“BARRED OWL #2”
by Dave Eastman
Twice now in the last few weeks, I have had a barred owl suddenly swoop by my vehicle as I have been driving. I suppose I think I will not witness this owl until the warmer months, but have to realize this is the beginning of their long breeding season, and they are of course, hunting for food. Courtship began in February, and March through August will see them raising young owlets. The big brown-streaked birds looked like great fluffy moths as they move by just in front of the Toyota, gliding by buoyantly, just a bit higher than the pick-up’s hood.

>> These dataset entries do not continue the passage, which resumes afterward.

(** The channel of a pending request is given the error; a full channel blocks. *)
Definition drain (r : response) (s : client) : option client :=
  if forallb (is_free s) (elements (pending s))
  then Some (mkClient (nextID s) ∅ (opened s) (diags s) true
               (foldr (fun id c => <[id := Some r]> c) (chans s) (elements (pending s)))
               (delivering s) (notices s) (requests s) (wire s))
  else None.

(** [textDocument/publishDiagnostics]. *)
Definition publish (params : option json) (d : gmap string diagnosticState) : gmap string diagnosticState :=
  match (j ← params; m ← as_struct j; uri ← get "" dec_string "uri" m; v ← get_ptr dec_int32 "version" m;
         l ← get [] (dec_structs dec_diagnostic) "diagnostics" m; Some (uri, mkDiagnosticState (default 0 v) l)) with
  | Some (uri, st) => <[uri := st]> d
  | None => d
  end.

Definition answer (m : message) : response :=
  match m_Error m with Some (c, t) => RRpc c t | None => RResult (m_Result m) end.

(** [handleMessage] up to its send; [body] is what parses. *)
Definition handleMessage (body : json) (s : client) : client :=
  match dec_message body with
  | None => s
  | Some m =>
      match m_ID m with
      | Some raw =>
          match dec_id raw with
          | None => s
          | Some id =>
              if decide (id ∈ pending s)
              then mkClient (nextID s) (pending s ∖ {[id]}) (opened s) (diags s) (closed s) (chans s) (Some (id, answer m))
                     (notices s) (requests s) (wire s)
              else s
          end
      | None =>
          if String.eqb (m_Method m) "textDocument/publishDiagnostics"
          then mkClient (nextID s) (pending s) (opened s) (publish (m_Params m) (diags s)) (closed s) (chans s) (delivering s)
                 (notices s) (requests s) (wire s)
          else s
      end
  end.

(** [syncDocument] up to its notification; versions are [int32]. *)
Definition wrap_i32 (z : Z) : Z := (z + 2 ^ 31) mod 2 ^ 32 - 2 ^ 31.
Definition syncDocument (uri text : string) (s : client) : Z * outgoing :=
  let old := default 0 (opened s !! uri) in
  let version := wrap_i32 (old + 1) in
  (version, if old =? 0 then ODidOpen uri version text else ODidChange uri version text).

Definition drop_request (id : Z) (f : request_state) (s : client) : client :=
  mkClient (nextID s) (pending s ∖ {[id]}) (opened s) (diags s) (closed s) (chans s) (delivering s) (notices s)
    (set_request id f s) (wire s).

(** A step, if it is possible. A closed client refuses a new request; the caller gets the
    error at once and nothing changes. *)
Definition step (s : client) (e : event) : option client :=
  match e with
  | EReserve method params =>
      if closed s then Some s
      else let id := nextID s in
           Some (mkClient (id + 1) ({[id]} ∪ pending s) (opened s) (diags s) (closed s) (<[id := None]> (chans s)) (delivering s)
                   (notices s) (<[id := (method, params, Reserved)]> (requests s)) (wire s))
  | EWrite id ok =>
      match requests s !! id with
      | Some (method, params, Reserved) =>
          Some (if ok
                then mkClient (nextID s) (pending s) (opened s) (diags s) (closed s) (chans s) (delivering s) (notices s)
                       (set_request id Waiting s) (wire s ++ [ORequest id method params])
                else drop_request id WriteFailed s)
      | _ => None
      end
  | EReceive id =>
      match request_at s id, chans s !! id with
      | Some Waiting, Some (Some r) =>
          Some (mkClient (nextID s) (pending s) (opened s) (diags s) (closed s) (<[id := None]> (chans s)) (delivering s) (notices s)
                  (set_request id (Returned r) s) (wire s))
      | _, _ => None
      end
  | ECancel id =>
      match request_at s id with Some Waiting => Some (drop_request id Cancelled s) | _ => None end
  | ERead body => match delivering s with None => Some (handleMessage body s) | Some _ => None end
  | EDeliver =>
      match delivering s with
      | Some (id, r) =>
          match chans s !! id with
          | Some None => Some (mkClient (nextID s) (pending s) (opened s) (diags s) (closed s) (<[id := Some r]> (chans s)) None
                                 (notices s) (requests s) (wire s))
          | _ => None
          end
      | None => None
      end
  | EStop => if closed s then Some s else drain RStopped s
  | EExit => if closed s then Some s else drain RExited s
  | ESync uri text =>
      let '(version, o) := syncDocument uri text s in
      Some (mkClient (nextID s) (pending s) (<[uri := version]> (opened s)) (diags s) (closed s) (chans s) (delivering s)
              (notices s ++ [o]) (requests s) (wire s))
  | ENotify n ok =>
      match notices s !! n with
      | Some o => Some (mkClient (nextID s) (pending s) (opened s) (diags s) (closed s) (chans s) (delivering s)
                          (delete n (notices s)) (requests s) (if ok then wire s ++ [o] else wire s))
      | None => None
      end
  end.

Fixpoint run (es : list event) (s : client) : option client :=
  match es with [] => Some s | e :: es' => s' ← step s e; run es' s' end.

(** ** What holds in every state *)

(** A request that was neither answered nor dropped is pending or being answered, and its
    channel is empty; ids are below the next one. *)
Record client_ok (s : client) : Prop := mkClientOk {
  ok_pending : forall id, id ∈ pending s -> chans s !! id = Some None /\ (request_at s id = Some Reserved \/ request_at s id = Some Waiting);
  ok_delivering : forall id r, delivering s = Some (id, r) -> id ∉ pending s /\ chans s !! id = Some None;
  ok_fresh : forall id, nextID s <= id -> requests s !! id = None /\ chans s !! id = None;
  ok_closed : closed s = true -> pending s = ∅;
  ok_open : forall id, request_at s id = Some Reserved \/ request_at s id = Some Waiting ->
            id ∈ pending s \/ (exists r, delivering s = Some (id, r)) \/ exists r, chans s !! id = Some (Some r);
}.

Lemma start_ok : client_ok startClient.
Proof. split; cbn; set_solver. Qed.

Definition state_at (r : gmap Z (string * json * request_state)) (id : Z) : option request_state := snd <$> r !! id.

Lemma state_at_set id id' f s :
  state_at (set_request id f s) id' = if decide (id = id') then (fun _ => f) <$> request_at s id' else request_at s id'.
Proof.
  unfold request_at, state_at, set_request. destruct (decide (id = id')) as [<-|Hne].
  - rewrite lookup_alter_eq. by destruct (requests s !! id).
  - by rewrite lookup_alter_ne.
Qed.

Lemma set_request_fresh id id' f s : requests s !! id' = None -> set_request id f s !! id' = None.
Proof.
  unfold set_request. destruct (decide (id = id')) as [<-|Hne]; [rewrite lookup_alter_eq; by intros ->|by rewrite lookup_alter_ne].
Qed.

Lemma lookup_foldr_insert (r : response) (l : list Z) (c : gmap Z (option response)) id :
  foldr (fun id (c : gmap Z (option response)) => <[id := Some r]> c) c l !! id = if decide (id ∈ l) then Some (Some r) else c !! id.
Proof.
  induction l as [|x l IH]; cbn [foldr]; [by rewrite decide_False by set_solver|].
  destruct (decide (x = id)) as [<-|Hne]; [rewrite lookup_insert_eq; by rewrite decide_True by set_solver|].
  rewrite lookup_insert_ne, IH by done. destruct (decide (id ∈ l)); [rewrite decide_True by set_solver|rewrite decide_False by set_solver]; done.
Qed.
Definition loop_turn (elapsed backoff : Z) (stream : result error (list Event)) (o : orders)
    (lights : result error (list Light)) (statuses : result error (gmap string string)) (h : Hue) : turn :=
  let '(h, err) := streamOnce stream h in
  if match err with Some e => e_revoked e | None => false end then TurnExit (emit_event "auth_failed" "" h) 2
  else
    let '(pause, backoff) := RunConn_turn elapsed backoff in
    TurnNext (resync_recorded o lights statuses (emit_event "sse_reconnected" (pretty (Z.quot elapsed Millisecond) +:+ "ms") h)) pause backoff.

(** *** Startup *)

Fixpoint contains (sub s : string) : bool :=
  String.prefix sub s || match s with EmptyString => false | String _ s => contains sub s end.
Definition isAuthError (e : error) : bool := e_revoked e || contains "status 401" (e_text e).

Record config := mkConfig { cf_Address : string; cf_APIKeyEnv : string; cf_TLSSkipVerify : bool; cf_APIKey : string }.

(** [loadConfig]: the variable with the JSON value of its text. *)
Definition loadConfig (getenv : string -> string) (parse : string -> option json) : result string config :=
  let raw := getenv "SWITCHYARD_CARPORT_INSTANCE_CONFIG" in
  if is_empty raw then Err "SWITCHYARD_CARPORT_INSTANCE_CONFIG is required"
  else
    match
      j ← parse raw; m ← as_struct j; address ← get "" dec_string "bridge_address" m; env ← get "" dec_string "api_key_env" m;
      skip ← get_ptr dec_bool "tls_skip_verify" m; Some (address, env, skip)
    with
    | None => Err "parse instance config"
    | Some (address, env, skip) =>
        if is_empty address then Err "bridge_address is required"
        else if is_empty env then Err "api_key_env is required"
        else if is_empty (getenv env) then Err ("api_key_env " +:+ quoted env +:+ " is unset or empty")
        else Ok (mkConfig address env (default true skip) (getenv env))
    end.

Inductive startup := Exit (code : Z) | Running (h : Hue).

(** [main] up to the goroutines: the configuration, the first probe, and [buildDriver]. *)
Definition main_start (cfg : result string config) (probe : option error) (lights : result error (list Light))
    (statuses : result error (gmap string string)) : startup :=
  match cfg with
  | Err _ => Exit 1
  | Ok cfg =>
      match HueBridge.New (cf_Address cfg) (cf_APIKey cfg) with
      | Err _ => Exit 1
      | Ok _ =>
          if match probe with Some e => isAuthError e | None => false end then Exit 2
          else match buildDriver lights statuses with Err _ => Exit 1 | Ok h => Running h end
      end
  end.
(** [order] is Go's order of ranging over the symbols. *)
Definition Complete (order : list (string * SymbolInfo) -> list (string * SymbolInfo)) (source : string) (line col : Z) : go (list CompletionItem) :=
  let lines := lines_of source in
  let i := line - 1 in
  if (i <? 0) || (Z.of_nat (length lines) <=? i) then Done []
  else
    let l := default [] (lines !! Z.to_nat i) in
    let col := if Z.of_nat (length l) <? col then Z.of_nat (length l) else col in
    if col <? 0 then Panic slice_panic
    else
      let prefix := string_of_list_ascii (wordBefore (take (Z.to_nat col) l)) in
      Done ((fun kv => mkItem kv.1 (sy_Kind kv.2) (sy_Doc kv.2) kv.1) <$> filter (fun kv => has_prefix kv.1 prefix = true) (order (map_to_list symbols))).

Definition Hover (source : string) (line col : Z) : go string :=
  let lines := lines_of source in
  let i := line - 1 in
  if (i <? 0) || (Z.of_nat (length lines) <=? i) then Done ""
  else
    match wordAt (default [] (lines !! Z.to_nat i)) col with
    | Panic msg => Panic msg
    | Done word =>
        let word := string_of_list_ascii word in
        match symbols !! word with
        | None => Done ""
        | Some sym =>
            let md := "**" +:+ sy_Kind sym +:+ "** `" +:+ word +:+ "`" in
            Done (if is_empty (sy_Doc sym) then md else md +:+ String "010" (String "010" (sy_Doc sym)))
        end
    end.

Barred owls fly with these heavy, slow, moth-like wing beats interspersed with glides. In flight, their rounded head appears large and the wings are broad and rounded, too. Soft brownish plumage and serrated edges on outer wing feathers minimize noise, enabling these and all other owls to fly quite silently, which enables them to surprise their prey.
Owls can be called now with hoots as one stands outside and mimics their territorial calls as night falls. This is always great fun and a good outing for our local naturalists to display their talents. You may have been lucky enough to have caught a presentation by Naturalists Mark and Marcia Wilson who do a regular "Eyes on Owls", live owl program with their owls; don’t miss one whenever they’re scheduled. They will often get youthful members of the audience to attempt various calls their species make.
Barred owls are very territorial in spring, being extremely vocal in February and March, and again during late summer and fall. This is probably the most outspoken of all owl species. They protect their chosen territory by their characteristic 8-hoots. The barred owl makes a host of other sounds too, including squirrel-like barking, monkey-like hoots and yells, and even blood curdling screams! This warns other owls that this year-round breeding domain is taken. If an intruding owl strays in the area after several warnings, the owl will fly to the intruder and try to use size and even more aggressive calling to scare them off. But, physical contact is usually the last resort, as their sharp yellow talons and beaks may be deadly to both fighters.
Barred owls prefer mature forests and heavily wooded swamps. Their need for a nesting cavity demands older trees, whether within a stub broken off by a windstorm, or excavated by a pileated woodpecker. Sometimes old hawk or crow nests are used because this owl is a lousy nest-builder, so most often the nest is found inside a large, deep hollow of a cavity. The barred owl commonly lives around shady, thickly wooded areas with water around it, or swampy areas. It is speculated that it likes to inhabit such wet wooded areas because these areas of dark retreat are less likely to be disturbed by timber actives so they can roost in larger, rotting trees. There is often nearby open acreage for foraging.
The female lays an average of 2-4 eggs; these are white, almost perfectly round, and which feel rough textured. The eggs are laid, one every 2-3 days. The incubation period, which begins when the first egg is laid like most owls, lasts 28-33 days. While the female is on the nest, the male brings her food. At first the young are covered with pure white down. A second longer downy coat--that is buffy at the base and white on the ends--replaces this look after a couple of weeks. The head, neck, and under parts are barred, at this point with light brown; wing coverts and scapulars are similarly barred but with broader bars of deeper brown and white tipped feathers. By the first winter this plumage will become more adult like.
The young exit the nest at about the age of 4 weeks. When any young barred owl first leaves this nest, it cannot fly, so instead crawls out of the nest by using its beak and talons to move onto nearby branches. The young barred owls climbs by grabbing the bark of the tree with beak and talons, flaps its wings, then let’s go, stretches its neck and grabs higher up with its beak once again. The young can fly around 35-40 days but the parents continue to care for the young for at least 4 months; this is much longer than other owl species. When barred owl young do move out, they may go as far as 6 miles before they settle down.
Barred owls are fairly sedentary, a behavior that may contribute to establishing long-term, monogamous pair bonds and nest territoriality. Pairs tend to mate for life and keep the same nests for many a year. The life span of captive barred owls has been documented as long as 23 years.
Dave Eastman is a syndicated columnist living in Center Sandwich NH.